Renaud Garcia-Fons (b), David Dorantes (p)
Arte Flamenco, Café Cantante, Mont de Marsan (40000), 6 juillet
Difficile, je l’avoue, de passer de l’émotion d’un quart de finale de Coupe du Monde victorieux à la musique acoustique d’un duo qui requiert un niveau d’attention certain. Il est de émotions qui ne se transmettent pas juste via un système de vases communicants. Mis bon…Garcia-Fons et Dorantes entrent dans la danse dans un mode très progressif (Promesa del Alba) Et puis il parait intéressant de jauger de l’accueil de leur musique vis à vis d’une audience à priori dans l’attente, ici à Mont de Marsan, d’un contenu d’abord flamenco. Comme toujours les deux protagonistes font le pari de jouer sur la finesse: mélodies tracées, accompagnement et soutien mutuel, accords de piano et schémas de basse travaillés trait à trait. En ce sens la justesse, la qualité du son à l’archet du contrebassiste dans cette musique fait sens (Molto Enrollado) Et donne déjà le caractère, un sceau à ce travail mis en commun. Avant d’aborder son habituelle séquence en solo, David Dorantes lui, toujours un peu avare de mots, annonce la couleur « Bon, là je vais tout improviser » Aussitôt dit, aussitôt mis à effet. Les notes coulent, par vagues comme une ondulation de houle venue du large. Des accords qui claquent tel le « toque » (toucher) explosif de la main droite des guitaristes (celui de Vicente Amigo, tiens, évoqué plus haut) Et comme pour marquer une rupture voire ouvrir un horizon le pianiste de Mairena del Aljarafe, debout à présent se lance dans une partie de percussions à mains nues sur les cordes, au coeur du ventre du piano. Même lorsqu’il rencontre l’impro et croise le jazz, chez lui le flamenco, dans ses racines, n’est jamais très loin. Effervescences mixées en mode de feu d’artifice pianistique. A son tour exposé seul au public, Renaud Garcia-Fons livre un chorus méticuleusement construit, gorgé d’expressivité dans les couleurs. Puis revenu dans l’échange savant du duo, la basse sur l’allant lyrique d’une « malagueña » dessine des reliefs de sons, de phrases portés très haut, très fort (Palabra de ensueño) Tout le monde on l’imagine a désormais oublié le feu du foot. Le jeu de mains créatif ainsi partagé l’emporte dans une dimension de musique qui chante (Entre las rosas)

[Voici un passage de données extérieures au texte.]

(** * Authentication and security-telemetry engine: a shallow embedding

    The development follows the three Python components of the repository:

    - [Latency]  : simple_backend/latency_tracker.py (class LatencyTracker);
    - [Metrics]  : simple_backend/security_metrics_db.py (the SQLite-backed
                   request counters and threat-vector table);
    - [Auth]     : backend/app/routers/auth.py (the login route and the two
                   audit writers it calls).

    Python ints are [Z]; Python floats that carry durations or rates are the
    rationals they denote ([Q]), and the one float operation of the sources
    that can overflow, the sum inside [statistics.median], is rounded to
    binary64; SQL tables are lists of rows in rowid order; exceptions are an
    explicit result type. *)

From Stdlib Require Import String Ascii.
From Stdlib Require Import PrimFloat FloatOps SpecFloat Uint63.
From Stdlib Require Import List ZArith QArith Qround Qpower Bool Lia Lqa Arith Permutation Sorted.
Import ListNotations.

#[local] Open Scope Z_scope.

(** ** simple_backend/latency_tracker.py *)

Module Latency.

(** [class LatencyTracker].  [window_size] is the [maxlen] of the deque; a
    negative value makes [deque(maxlen=...)] raise [ValueError], so trackers
    exist for natural capacities only.  [_latencies_ms] is the deque, oldest
    sample first. *)
Record LatencyTracker : Type := mkTracker {
  window_size : nat;
  sla_threshold_ms : Q;
  latencies_ms : list Q;
  total_requests : Z;
  sla_breaches : Z
}.

(** [LatencyTracker.__init__] *)
Definition init (window_size : nat) (sla_threshold_ms : Q) : LatencyTracker :=
  {| window_size := window_size;
     sla_threshold_ms := sla_threshold_ms;
     latencies_ms := [];
     total_requests := 0;
     sla_breaches := 0 |}.

(** [get_latency_tracker]: the process-wide instance, [window_size=100],
    [sla_threshold_ms=50.0]. *)
Definition default_tracker : LatencyTracker := init 100 50.

(** [deque.append] on a deque bounded by [maxlen]: the item goes to the
    right end and, when the bound is exceeded, the leftmost item is dropped. *)
Definition deque_append (maxlen : nat) (d : list Q) (x : Q) : list Q :=
  let d' := d ++ [x] in
  if (maxlen <? length d')%nat then tl d' else d'.

(** Python's [a > b] on finite floats. *)
Definition Qgt_bool (a b : Q) : bool := negb (Qle_bool a b).

(** [LatencyTracker.record_latency] *)
Definition record_latency (t : LatencyTracker) (latency_ms : Q) : LatencyTracker :=
  {| window_size := window_size t;
     sla_threshold_ms := sla_threshold_ms t;
     latencies_ms := deque_append (window_size t) (latencies_ms t) latency_ms;
     total_requests := total_requests t + 1;
     sla_breaches :=
       if Qgt_bool latency_ms (sla_threshold_ms t)
       then sla_breaches t + 1
       else sla_breaches t |}.

(** [LatencyTracker.reset] *)
Definition reset (t : LatencyTracker) : LatencyTracker :=
  {| window_size := window_size t;
     sla_threshold_ms := sla_threshold_ms t;
     latencies_ms := [];
     total_requests := 0;
     sla_breaches := 0 |}.

(** [sorted(...)]: a stable ascending sort. *)
Fixpoint insert (x : Q) (l : list Q) : list Q :=
  match l with
  | [] => [x]
  | y :: l' => if Qle_bool x y then x :: l else y :: insert x l'
  end.

Fixpoint sorted (l : list Q) : list Q :=
  match l with
  | [] => []
  | x :: l' => insert x (sorted l')
  end.

Definition Qsum (l : list Q) : Q := fold_right Qplus 0%Q l.

Definition len (l : list Q) : Q := inject_Z (Z.of_nat (length l)).

(** [LatencyTracker.get_avg_latency_ms]: [statistics.mean] of the window. *)
Definition get_avg_latency_ms (t : LatencyTracker) : Q :=
  match latencies_ms t with
  | [] => 0%Q
  | _ => (Qsum (latencies_ms t) / len (latencies_ms t))%Q
  end.

(** The result of an arithmetic operation on binary64 doubles: a finite
    double, as the rational it denotes, or an infinity. *)
Inductive double : Type :=
| Finite (q : Q)
| PosInf
| NegInf.

Definition pow2 (k : Z) : Q :=
  if 0 <=? k then inject_Z (2 ^ k) else (1 # Z.to_pos (2 ^ (- k))).

(** The integer nearest to [y], halves to the even neighbour. *)
Definition round_half_even (y : Q) : Z :=
  let f := Qfloor y in
  match ((y - inject_Z f) ?= 1 # 2)%Q with
  | Lt => f
  | Gt => f + 1
  | Eq => if Z.even f then f else f + 1
  end.

(** [floor (log2 (n / d))] for positive [n] and [d]. *)
Definition floor_log2 (n d : Z) : Z :=
  let l := Z.log2 n - Z.log2 d in
  if (if 0 <=? l then d * 2 ^ l <=? n else d <=? n * 2 ^ (- l))
  then l else l - 1.

(** IEEE 754 round-to-nearest-even of a real to binary64: 53 significant
    bits, a quantum of at least 2^-1074, and an infinity from 2^1024 on. *)
Definition round64 (q : Q) : double :=
  let n := Z.abs (Qnum q) in
  if n =? 0 then Finite 0
  else
    let a := (n # Qden q)%Q in
    let e := floor_log2 n (Z.pos (Qden q)) in
    let k := Z.max (e - 52) (-1074) in
    let m := round_half_even (a / pow2 k) in
    let r := (inject_Z m * pow2 k)%Q in
    if Qle_bool (pow2 1024) r
    then if 0 <? Qnum q then PosInf else NegInf
    else Finite (Qred (if 0 <? Qnum q then r else - r)).

(** [a + b] on two finite doubles. *)
Definition fadd (a b : Q) : double := round64 (a + b).

(** [x / 2] on a double. *)
Definition fdiv2 (x : double) : double :=
  match x with
  | Finite s => round64 (s / 2)
  | PosInf => PosInf
  | NegInf => NegInf
  end.

(** What a primitive binary64 float denotes (0 stands for a NaN, which no
    sum of two finite doubles is). *)
Definition value (f : float) : double :=
  match Prim2SF f with
  | S754_finite s m e =>
      Finite (Qred (inject_Z (if s then Z.neg m else Z.pos m) * pow2 e))
  | S754_infinity s => if s then NegInf else PosInf
  | _ => Finite 0
  end.

(** The sample a finite primitive float stands for. *)
Definition sample (f : float) : Q :=
  match value f with
  | Finite q => q
  | _ => 0%Q
  end.

Definition same_double (x y : double) : bool :=
  match x, y with
  | Finite a, Finite b => Qeq_bool a b
  | PosInf, PosInf => true
  | NegInf, NegInf => true
  | _, _ => false
  end.

(** Whether [fadd] and [fdiv2] give, on the two samples, what the
    processor's binary64 addition and division give. *)
Definition sum_agrees (p : float * float) : bool :=
  let (x, y) := p in
  same_double (fadd (sample x) (sample y)) (value (x + y)%float)
  && same_double (fdiv2 (fadd (sample x) (sample y)))
       (value ((x + y) / 2)%float).

(** Pairs of doubles that exercise exact sums, ties, subnormals and
    overflow; 0x1.1ccf385ebc8ap+1023 is 1e308, 0x1.999999999999ap-4 is 0.1. *)
Definition sum_tests : list (float * float) :=
  [(0x1.1ccf385ebc8ap+1023, 0x1.1ccf385ebc8ap+1023);
   (0x1.999999999999ap-4, 0x1.999999999999ap-3);
   (0x1p+0, 0x1p-60); (0x1p+0, 0x1p-53); (0x1p+0, 0x1.8p-53);
   (0x1.0000000000001p+0, 0x1p-53);
   (0x1p-1074, 0x1p-1074); (0x1p-1074, 0x0p+0);
   (0x1.fffffffffffffp+1023, 0x1p+970);
   (0x1.fffffffffffffp+1023, 0x1p+969);
   (-0x1.1ccf385ebc8ap+1023, -0x1.1ccf385ebc8ap+1023);
   (0x1.8p+1, 0x1.4p+2); (0x1.5p+3, 0x1.44p+4);
   (0x0.0000000000001p-1022, 0x0.0000000000003p-1022);
   (0x1.899999999999ap+3, 0x1.8d9999999999ap+5);
   (0x1.999999999999ap-4, -0x1.3333333333333p-2);
   (0x1.c6bf52634p+49, 0x1.3333333333333p-2);
   (0x1p+53, 0x1p+0); (0x1p+53, 0x1.8p+1);
   (0x1p-1022, -0x0.fffffffffffffp-1022);
   (0x1.fffffffffffffp+1023, -0x1p+970);
   (0x1.e240c9fbe76c9p+16, 0x1.0c6f7a0b5ed8dp-20)]%float.

(** A reproducible stream of pairs of doubles: 53-bit significands from a
    linear congruential generator; exponents in turn near the overflow
    threshold, in the subnormal range and around 1; the exponents of a pair
    at most 60 apart; mixed signs. *)
Definition lcg (i : Z) : Z :=
  (i * 6364136223846793005 + 1442695040888963407) mod 2 ^ 64.

Definition significand (i : Z) : Z := (lcg i / 2 ^ 11) mod 2 ^ 53.

Definition scaled (z e : Z) (negative : bool) : float :=
  let f := Z.ldexp (of_uint63 (Uint63.of_Z z)) e in
  if negative then (- f)%float else f.
(** [max(scores, key=scores.get)] on a dictionary: the first key with the
    greatest value. *)
Lemma py_max_key_first (scores : Dict.t Z) :
  NoDup (Dict.keys scores) -> scores <> [] ->
  exists r,
    py_max_key (Dict.keys scores) (fun k => default 0 (Dict.get scores k)) = Some r /\
    first_maximum scores r.
Proof.
  intros Hnd Hne. destruct scores as [|[k0 v0] rest] eqn:Es; [done|].
  rewrite <- Es in *. clear Hne.
  set (f := fun k => default 0 (Dict.get scores k)).
  assert (Hf : forall p, p ∈ scores -> f p.1 = p.2).
  { intros [k v] Hp. unfold f. cbn [fst snd].
    by rewrite (dict_get_elem_of _ _ _ Hnd Hp). }
  assert (Ek : Dict.keys scores = k0 :: Dict.keys rest) by by rewrite Es.
  rewrite Ek. simpl. eexists. split; [reflexivity|].
  destruct (max_from_first f [] [] (Dict.keys rest) k0) as (l1 & l2 & E & H1 & H2).
  { intros y Hy. by apply elem_of_nil in Hy. }
  { intros y Hy. by apply elem_of_nil in Hy. }
  simpl in E. rewrite <- Ek in E. unfold Dict.keys in E at 1.
  apply fmap_app_inv in E as (before & tl & -> & Etl & Escores).
  symmetry in Etl. apply fmap_cons_inv in Etl as ([r s] & after & Er & -> & ->).
  simpl in Er. exists before, s, after. rewrite Er.
  assert (Hs : f r = s).
  { apply (Hf (r, s)). rewrite Escores. set_solver. }
  rewrite Er, Hs in H1, H2.
  split; [exact Escores|]. split.
  - intros p Hp. rewrite <- (Hf p); [|rewrite Escores; set_solver].
    apply H1. by apply list_elem_of_fmap_2.
  - intros p Hp. rewrite <- (Hf p); [|rewrite Escores; set_solver].
    apply H2. by apply list_elem_of_fmap_2.
Qed.

Lemma category_scores_keys (cnt : string -> string -> Z) (body : string) :
  Dict.keys (category_scores cnt body) = Dict.keys topics.
Proof. reflexivity. Qed.

Lemma topics_keys_NoDup : NoDup (Dict.keys topics).
Proof. apply distinct_NoDup. reflexivity. Qed.

Lemma forallb_zero (scores : list (string * Z)) :
  forallb (fun score => score =? 0) (Dict.values scores) = true <->
  Forall (fun p => p.2 = 0) scores.
Proof.
  unfold Dict.values. induction scores as [|[k v] l IH]; simpl.
  - split; [constructor|done].
  - rewrite andb_true_iff, IH, Forall_cons, Z.eqb_eq. reflexivity.
Qed.

(** The classifier returns what the rule selects, under [str.count]. *)
Lemma categorize_topic_classifies (self : Analyzer.t F) :
  exists r,
    Analyzer.categorize_topic self = Ok r /\
    classifies Py.count (Analyzer.text self) r.
Proof.
  unfold Analyzer.categorize_topic, classifies.
  rewrite topic_scores_eq.
  set (scores := category_scores Py.count (Analyzer.text self)).
  destruct (forallb _ (Dict.values scores)) eqn:Ez.
  - exists "Uncategorized". split; [reflexivity|]. left.
    split; [by apply forallb_zero|reflexivity].
  - destruct (py_max_key_first scores) as (r & -> & Hr).
    + unfold scores. rewrite category_scores_keys. apply topics_keys_NoDup.
    + discriminate.
    + exists r. split; [reflexivity|]. right. split; [|exact Hr].
      intros Hz%forallb_zero. congruence.
Qed.


(** [str.count] never finds more than the occurrences there are. *)
Lemma count_from_le_occurrences (sub s : string) (skip : nat) :
  0 <= Py.count_from sub skip s <= occurrences s sub.
Proof.
  revert skip; induction s as [|c s IH]; intros skip; cbn -[String.prefix].
  - destruct (String.prefix sub ""); lia.
  - destruct skip as [|k].
    + destruct (String.prefix sub (String c s)).
      * specialize (IH (Nat.pred (String.length sub))). lia.
      * specialize (IH O). lia.
    + specialize (IH k). destruct (String.prefix sub (String c s)); lia.
Qed.

Lemma count_le_occurrences (s sub : string) :
  sub <> "" -> 0 <= Py.count s sub <= occurrences s sub.
Proof.
  intros Hne. destruct sub as [|a sub]; [done|].
  apply count_from_le_occurrences.
Qed.

(** [s] without its first [n] characters. *)
Fixpoint drop (n : nat) (s : string) : string :=
  match n, s with
  | S n', String _ s' => drop n' s'
  | _, _ => s
  end.

(** A proper, non-empty end of [sub] is also a beginning of it: two
    occurrences of [sub] can overlap. *)
Definition bordered (sub : string) : bool :=
  existsb (fun k => String.prefix (drop k sub) sub)
    (seq 1 (Nat.pred (String.length sub))).

Lemma prefix_nil (s : string) : String.prefix "" s = true.
Proof. by destruct s. Qed.

Lemma prefix_cons (a c : ascii) (p s : string) :
  String.prefix (String a p) (String c s) = true <->
  a = c /\ String.prefix p s = true.
Proof.
  simpl. destruct (ascii_dec a c) as [->|Hne]; [tauto|].
  split; [done|]. by intros [? _].
Qed.

(** Two beginnings of the same string: the shorter begins the longer. *)
Lemma prefix_prefix (a b s : string) :
  String.prefix a s = true -> String.prefix b s = true ->
  (String.length a <= String.length b)%nat -> String.prefix a b = true.
Proof.
  revert b s; induction a as [|x a IH]; intros b s Ha Hb Hlen.
  - apply prefix_nil.
  - destruct s as [|c s]; [done|]. apply prefix_cons in Ha as [-> Ha].
    destruct b as [|y b]; [simpl in Hlen; lia|].
    apply prefix_cons in Hb as [-> Hb]. apply prefix_cons.
    split; [reflexivity|]. apply (IH b s); [done|done|simpl in Hlen; lia].
Qed.

Lemma drop_length (n : nat) (s : string) :
  String.length (drop n s) = (String.length s - n)%nat.
Proof.
  revert s; induction n as [|n IH]; intros [|c s]; simpl; try lia. apply IH.
Qed.

Lemma drop_all (s : string) : drop (String.length s) s = "".
Proof. induction s as [|c s IH]; [reflexivity|exact IH]. Qed.

Lemma drop_step (n : nat) (s : string) :
  (n < String.length s)%nat ->
  exists d, drop n s = String d (drop (S n) s).
Proof.
  revert s; induction n as [|n IH]; intros [|c s] Hn; simpl in Hn; try lia.
  - by exists c.
  - destruct (IH s) as (d & E); [lia|]. exists d. exact E.
Qed.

Antonio Canales, « bailador » (danseur) et chorégraphe incomparable né à Triana, emblématique quartier gitan de Séville se plait à dire -plus qu’à justifier- au travers de cette sentence « Dans le monde du flamenco, oui il existe un code. Nous artistes pratiquants nous le connaissons tous sans en parler forcément. Nous l’avons découvert, apprivoisé, ingurgité dans la rue, la vie… » Dans le show final de cette soirée du trentième anniversaire d’Arte Flamenco qu’il conduisait avec son aura, son charisme, ses excentricités de showman no limit, deux moments à retenir dans un beau décor lumineux de fond de scène en rouge et noir pétants. Une longue séquence en piano solo de Diego Amador d’abord. Pour l’expression brute d’une version singulière, pour le moins surprenante car finalement d’esprit très free, déstructurante à vrai dire, du Caravan de Duke Ellington/Juan Tisol. Premier jet bientôt relayé par une furia percussive de « cajón » et battements de palmas. Séquence terminée pour le pianiste en frappes de mailloches, littéralement en plongée sur les cordes du piano…Plus un autre moment intense de percussions toujours et encore, tonitruant, de climat très africain celui là, au beau milieu d’un « baile » mille volts d’Antonio Canales, véritable rotor noir de corps et rouge carmin vif de chaussures « tap-dancing » sur les planches. Avec chez lui, carrure d’imposant chaman qui a triomphé tant à Séville qu’à New York ou Tokyo, une étrange expression figée dans le visage, masque de kabuki dans ce tableau « flamenco puro ». La puissance de l’improvisation peut aussi faire changer de monde…d’expression. Sans frontière ni barre de mesure trop contraignantes. Evidemment.